The company launched its public beta in 2022 and has since grown rapidly, introducing features such as subscription plans and social tools. However, this growth has also brought challenges, including moderation issues, regulatory scrutiny, and the high costs of operating large-scale AI systems. Despite these complexities, Character.AI remains one of the most influential platforms shaping personality-driven AI in 2025.
Character.AI will make the change by Nov. 25, and teens will have a two-hour chat limit in the meantime. Instead of open-ended conversations, teens under 18 will be able to create videos, stories and streams with characters.
The decision by Character.AI to restrict open-ended chats for teens marks a significant turning point in the regulation and ethics of conversational AI. It reflects a growing awareness within the tech industry that powerful generative systems, while creative and engaging, can also pose emotional and psychological risks, especially to younger users.

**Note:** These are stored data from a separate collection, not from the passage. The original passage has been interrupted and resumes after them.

Lemma ReadVarInt_ok inp v rest :
  ReadVarInt inp = Ok (v, rest) -> is_uint 64 v /\ inp = varint_bytes v ++ rest.
Proof.
  intros H. unfold ReadVarInt in H. apply reader_bind_ok in H as (d & mid & Hd & H).
  apply Uint8_ok in Hd as [[Hd0 Hd1] ->].
  destruct (Z.eqb_spec d 0xff) as [->|]; [|destruct (Z.eqb_spec d 0xfe) as [->|];
    [|destruct (Z.eqb_spec d 0xfd) as [->|]]].
  1: apply reader_bind_ok in H as (w & mid' & Hw & H); apply Uint64_ok in Hw as [[? ?] ->].
  2: apply reader_bind_ok in H as (w & mid' & Hw & H); apply Uint32_ok in Hw as [[? ?] ->].
  3: apply reader_bind_ok in H as (w & mid' & Hw & H); apply Uint16_ok in Hw as [[? ?] ->].
  1-3: case_match eqn:Hmin; [done|]; apply Z.ltb_ge in Hmin.
  all: injection H as <- <-; (split; [unfold is_uint; lia|]);
    rewrite varint_bytes_eq by (unfold is_uint; lia); unfold MaxUint16, MaxUint32.
  all: repeat case_match; rewrite ?Z.ltb_lt, ?Z.ltb_ge, ?Z.leb_le, ?Z.leb_gt in *; try lia;
    by rewrite ?app_assoc.
Qed.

This sets a precedent for other platforms to implement clearer age-based restrictions and ethical safeguards, moving beyond reactive moderation toward proactive governance. The decision also underscores the growing societal expectation that AI systems must not only entertain but also uphold human well-being.
For Character.AI, the challenge will be maintaining its appeal and creative freedom while ensuring that interaction with AI remains healthy and developmentally appropriate. This step represents a necessary evolution in the AI landscape—one that prioritizes ethical responsibility over unrestricted growth and begins to define what safe, human-centered AI interaction should look like in the years ahead.